**SUPPLIED RECORDS:**
• • •

(* ===== verification/Base64.v ===== *)
(** * Base64: the coder behind [Authorization: Basic] and the digest nonces

    Models [soc/modules/base64/include/Base64.h] and the two wrappers of
    [EncodeUtil].  The decoder writes into a string that was sized by
    [decoded_size], so a write past it is a fault of the model. *)
From S2P Require Import Prelude CStr.
Local Open Scope Z_scope.

Module Base64.

Definition get_alphabet : bytes :=
  bs "ABCDEFGHIJKLMNOPQRSTUVWXYZabcdefghijklmnopqrstuvwxyz0123456789+/".

Definition get_inverse : list Z :=
  [-1; -1; -1; -1; -1; -1; -1; -1; -1; -1; -1; -1; -1; -1; -1; -1;
   -1; -1; -1; -1; -1; -1; -1; -1; -1; -1; -1; -1; -1; -1; -1; -1;
   -1; -1; -1; -1; -1; -1; -1; -1; -1; -1; -1; 62; -1; -1; -1; 63;
   52; 53; 54; 55; 56; 57; 58; 59; 60; 61; -1; -1; -1; -1; -1; -1;
   -1; 0; 1; 2; 3; 4; 5; 6; 7; 8; 9; 10; 11; 12; 13; 14;
   15; 16; 17; 18; 19; 20; 21; 22; 23; 24; 25; -1; -1; -1; -1; -1;
   -1; 26; 27; 28; 29; 30; 31; 32; 33; 34; 35; 36; 37; 38; 39; 40;
   41; 42; 43; 44; 45; 46; 47; 48; 49; 50; 51; -1; -1; -1; -1; -1;
   -1; -1; -1; -1; -1; -1; -1; -1; -1; -1; -1; -1; -1; -1; -1; -1;
   -1; -1; -1; -1; -1; -1; -1; -1; -1; -1; -1; -1; -1; -1; -1; -1;
   -1; -1; -1; -1; -1; -1; -1; -1; -1; -1; -1; -1; -1; -1; -1; -1;
   -1; -1; -1; -1; -1; -1; -1; -1; -1; -1; -1; -1; -1; -1; -1; -1;
   -1; -1; -1; -1; -1; -1; -1; -1; -1; -1; -1; -1; -1; -1; -1; -1;
   -1; -1; -1; -1; -1; -1; -1; -1; -1; -1; -1; -1; -1; -1; -1; -1;
   -1; -1; -1; -1; -1; -1; -1; -1; -1; -1; -1; -1; -1; -1; -1; -1;
   -1; -1; -1; -1; -1; -1; -1; -1; -1; -1; -1; -1; -1; -1; -1; -1].

Definition encoded_size (n : nat) : nat := 4 * ((n + 2) / 3).
Definition decoded_size (n : nat) : nat := n / 4 * 3.

Definition tab (i : Z) : ascii := get_alphabet !!! Z.to_nat i.
Definition inverse (c : ascii) : Z := get_inverse !!! Z.to_nat (char_u c).

(** ** Encoding *)

(** The four index expressions of the encoder, on [char] (signed) inputs. *)
Definition sextet0 (a : Z) : Z := Z.shiftr (Z.land a 0xfc) 2.
Definition sextet1 (a b : Z) : Z := Z.shiftl (Z.land a 0x03) 4 + Z.shiftr (Z.land b 0xf0) 4.
Definition sextet2 (b c : Z) : Z := Z.shiftr (Z.land c 0xc0) 6 + Z.shiftl (Z.land b 0x0f) 2.
Definition sextet3 (c : Z) : Z := Z.land c 0x3f.

Fixpoint encode (src : bytes) : bytes :=
  match src with
  | a :: b :: c :: rest =>
      let a := char_s a in let b := char_s b in let c := char_s c in
      tab (sextet0 a) :: tab (sextet1 a b) :: tab (sextet2 b c) :: tab (sextet3 c) :: encode rest
  | [a; b] =>
      let a := char_s a in let b := char_s b in
      [tab (sextet0 a); tab (sextet1 a b); tab (Z.shiftl (Z.land b 0x0f) 2); "="%char]
  | [a] =>
      let a := char_s a in
      [tab (sextet0 a); tab (Z.shiftl (Z.land a 0x03) 4); "="%char; "="%char]
  | [] => []
  end.

(** ** Decoding *)

(** [c3] from [c4]; an entry of [c4] that was not set is read as 0, and only
    reaches bytes that are not emitted. *)
Definition octets (c4 : list Z) : bytes :=
  let n i := nth i c4 0 in
  [chr (Z.shiftl (n 0%nat) 2 + Z.shiftr (Z.land (n 1%nat) 0x30) 4);
   chr (Z.shiftl (Z.land (n 1%nat) 0xf) 4 + Z.shiftr (Z.land (n 2%nat) 0x3c) 2);
   chr (Z.shiftl (Z.land (n 2%nat) 0x3) 6 + n 3%nat)].

(** The loop, then the partial group: the octets written and the characters read. *)
Fixpoint decode_loop (src : bytes) (c4 : list Z) (out : bytes) (n : nat) : bytes * nat :=
  let stop := (out ++ take (length c4 - 1) (octets c4), n) in
  match src with
  | [] => stop
  | c :: src =>
      if bool_decide (c = "="%char) then stop
      else
        let v := inverse c in
        if v =? -1 then stop
        else
          let c4 := c4 ++ [v] in
          if bool_decide (length c4 = 4%nat) then decode_loop src [] (out ++ octets c4) (S n)
          else decode_loop src c4 out (S n)
  end.

Definition decode (src : bytes) : bytes * nat := decode_loop src [] [] 0.

Definition base64_encode (s : bytes) : bytes := encode s.

(** [dest] has [decoded_size] bytes when [decode] writes into it. *)
Definition base64_decode (data : bytes) : result bytes :=
  let (out, _) := decode data in
  if (decoded_size (length data) <? length out)%nat then Err Undefined else Ok out.

(** ** The tables are inverse to each other *)
Definition sextet (z : Z) : Prop := 0 <= z < 64.

Lemma inverse_tab z : sextet z -> inverse (tab z) = z /\ tab z <> "="%char.
Proof.
  intros Hz. replace z with (Z.of_nat (Z.to_nat z)) by (unfold sextet in Hz; lia).
  set (n := Z.to_nat z). assert (Hn : n ∈ seq 0 64) by (apply elem_of_seq; unfold sextet in *; lia).
  assert (forallb (fun n => bool_decide (inverse (tab (Z.of_nat n)) = Z.of_nat n /\ tab (Z.of_nat n) <> "="%char))
    (seq 0 64) = true) as H by (vm_compute; reflexivity).
  rewrite forallb_forall in H. by apply (proj1 (bool_decide_eq_true _)), H, list_elem_of_In.
Qed.

Lemma inverse_range c : inverse c = -1 \/ sextet (inverse c).
Proof. unfold sextet. by_bytes c. Qed.

(** The bit fields of one byte that the index expressions are made of. *)
Lemma byte_fields a :
  0 <= Z.land (char_s a) 0x03 < 4 /\ 0 <= Z.shiftr (Z.land (char_s a) 0xf0) 4 < 16
  /\ 0 <= Z.shiftr (Z.land (char_s a) 0xc0) 6 < 4 /\ 0 <= Z.land (char_s a) 0x0f < 16
  /\ sextet (sextet0 (char_s a)) /\ sextet (sextet3 (char_s a))
  /\ sextet (Z.shiftl (Z.land (char_s a) 0x0f) 2) /\ sextet (Z.shiftl (Z.land (char_s a) 0x03) 4).
Proof. unfold sextet. by_bytes a. Qed.

(** Two bits and four bits, exhaustively. *)
Lemma forall_fields (f : Z -> Z -> bool) :
  forallb (fun p => forallb (fun q => f (Z.of_nat p) (Z.of_nat q)) (seq 0 16)) (seq 0 4) = true ->
  forall p q, 0 <= p < 4 -> 0 <= q < 16 -> f p q = true.
Proof.
  intros H p q Hp Hq. rewrite forallb_forall in H.
  specialize (H (Z.to_nat p) ltac:(apply in_seq; lia)). rewrite forallb_forall in H.
  specialize (H (Z.to_nat q) ltac:(apply in_seq; lia)). rewrite !Z2Nat.id in H by lia. exact H.
Qed.

Lemma fields_1 p q :
  0 <= p < 4 -> 0 <= q < 16 ->
  sextet (Z.shiftl p 4 + q)
  /\ Z.shiftr (Z.land (Z.shiftl p 4 + q) 0x30) 4 = p /\ Z.land (Z.shiftl p 4 + q) 0xf = q.
Proof.
  unfold sextet. intros Hp Hq. apply (proj1 (bool_decide_eq_true _)). revert p q Hp Hq.
  apply forall_fields. vm_compute. reflexivity.
Qed.

Lemma fields_2 p q :
  0 <= p < 4 -> 0 <= q < 16 ->
  sextet (p + Z.shiftl q 2)
  /\ Z.land (p + Z.shiftl q 2) 0x3 = p /\ Z.shiftr (Z.land (p + Z.shiftl q 2) 0x3c) 2 = q.
Proof.
  unfold sextet. intros Hp Hq. apply (proj1 (bool_decide_eq_true _)). revert p q Hp Hq.
  apply forall_fields. vm_compute. reflexivity.
Qed.

Lemma byte_joins a :
  chr (Z.shiftl (sextet0 (char_s a)) 2 + Z.land (char_s a) 0x03) = a
  /\ chr (Z.shiftl (Z.shiftr (Z.land (char_s a) 0xc0) 6) 6 + sextet3 (char_s a)) = a.
Proof. by_bytes a. Qed.

Lemma sextet_ranges a b :
  sextet (sextet0 (char_s a)) /\ sextet (sextet1 (char_s a) (char_s b))
  /\ sextet (sextet2 (char_s a) (char_s b)) /\ sextet (sextet3 (char_s a))
  /\ sextet (Z.shiftl (Z.land (char_s a) 0x0f) 2) /\ sextet (Z.shiftl (Z.land (char_s a) 0x03) 4).
Proof.
  destruct (byte_fields a) as (? & _ & _ & ? & ? & ? & ? & ?). destruct (byte_fields b) as (_ & ? & ? & _).
  split; [done|]. split; [by apply fields_1|]. split; [by apply fields_2|]. done.
Qed.

(** What the masks of the decoder recover from two neighbouring bytes. *)
Lemma sextet_masks a b :
  (chr (Z.shiftl (sextet0 (char_s a)) 2 + Z.shiftr (Z.land (sextet1 (char_s a) (char_s b)) 0x30) 4) = a)
  /\ Z.land (sextet1 (char_s a) (char_s b)) 0xf = Z.shiftr (Z.land (char_s b) 0xf0) 4
  /\ Z.shiftr (Z.land (sextet2 (char_s a) (char_s b)) 0x3c) 2 = Z.land (char_s a) 0x0f
  /\ chr (Z.shiftl (Z.land (sextet2 (char_s a) (char_s b)) 0x3) 6 + sextet3 (char_s b)) = b.
Proof.
  destruct (byte_fields a) as (Ha3 & _ & _ & Haf & _). destruct (byte_fields b) as (_ & Hbf & Hbc & _).
  destruct (fields_1 _ _ Ha3 Hbf) as (_ & E1 & E2). destruct (fields_2 _ _ Hbc Haf) as (_ & E3 & E4).
  unfold sextet1, sextet2. rewrite E1, E2, E3, E4.
  split; [apply byte_joins|]. split; [done|]. split; [done|apply byte_joins].
Qed.

Lemma nibbles b :
  chr (Z.shiftl (Z.shiftr (Z.land (char_s b) 0xf0) 4) 4 + Z.land (char_s b) 0x0f) = b
  /\ Z.shiftr (Z.land (Z.shiftl (Z.land (char_s b) 0x0f) 2) 0x3c) 2 = Z.land (char_s b) 0x0f
  /\ chr (Z.shiftl (sextet0 (char_s b)) 2 + Z.shiftr (Z.land (Z.shiftl (Z.land (char_s b) 0x03) 4) 0x30) 4) = b.
Proof. by_bytes b. Qed.

(** ** Decoding what was encoded *)
Lemma decode_loop_step z src c4 out n :
  sextet z -> length c4 <> 3%nat ->
  decode_loop (tab z :: src) c4 out n = decode_loop src (c4 ++ [z]) out (S n).
Proof.
  intros Hz Hl. destruct (inverse_tab z Hz) as [Hi He]. simpl.
  rewrite bool_decide_false by done. rewrite Hi.
  replace (z =? -1) with false by (symmetry; apply Z.eqb_neq; unfold sextet in Hz; lia).
  rewrite bool_decide_false; [done|]. rewrite length_app. simpl. lia.
Qed.

Lemma decode_loop_group z0 z1 z2 z3 src out n :
  sextet z0 -> sextet z1 -> sextet z2 -> sextet z3 ->
  decode_loop (tab z0 :: tab z1 :: tab z2 :: tab z3 :: src) [] out n
  = decode_loop src [] (out ++ octets [z0; z1; z2; z3]) (S (S (S (S n)))).
Proof.
  intros H0 H1 H2 H3. rewrite !decode_loop_step by (done || simpl; lia).
  destruct (inverse_tab z3 H3) as [Hi He]. cbn [decode_loop].
  rewrite bool_decide_false by done. rewrite Hi.
  replace (z3 =? -1) with false by (symmetry; apply Z.eqb_neq; unfold sextet in H3; lia).
  by rewrite bool_decide_true.
Qed.

Lemma octets_group a b c :
  octets [sextet0 (char_s a); sextet1 (char_s a) (char_s b); sextet2 (char_s b) (char_s c); sextet3 (char_s c)]
  = [a; b; c].
Proof.
  destruct (sextet_masks a b) as (E1 & E2 & _ & _). destruct (sextet_masks b c) as (_ & _ & E3 & E4).
  unfold octets. cbn [nth]. rewrite E1, E2, E3, E4. by rewrite (proj1 (nibbles b)).
Qed.

(** Induction by groups of three octets. *)
Lemma groups_ind (P : bytes -> Prop) :
  P [] -> (forall a, P [a]) -> (forall a b, P [a; b]) ->
  (forall a b c s, P s -> P (a :: b :: c :: s)) -> forall s, P s.
Proof.
  intros H0 H1 H2 H3. cut (forall n s, length s <= n -> P s)%nat; [eauto|].
  induction n as [|n IH]; intros s Hs; destruct s as [|a [|b [|c s]]]; simpl in *; try done; try lia.
  apply H3, IH. lia.
Qed.

Lemma decode_loop_stop src c4 out n :
  decode_loop ("="%char :: src) c4 out n = (out ++ take (length c4 - 1) (octets c4), n).
Proof. done. Qed.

• • •

**WHAT NEEDS TO BE DONE:**
Once each line with "replace" in the entries is counted, state the total and nothing else.

**RESULT BELOW:**
3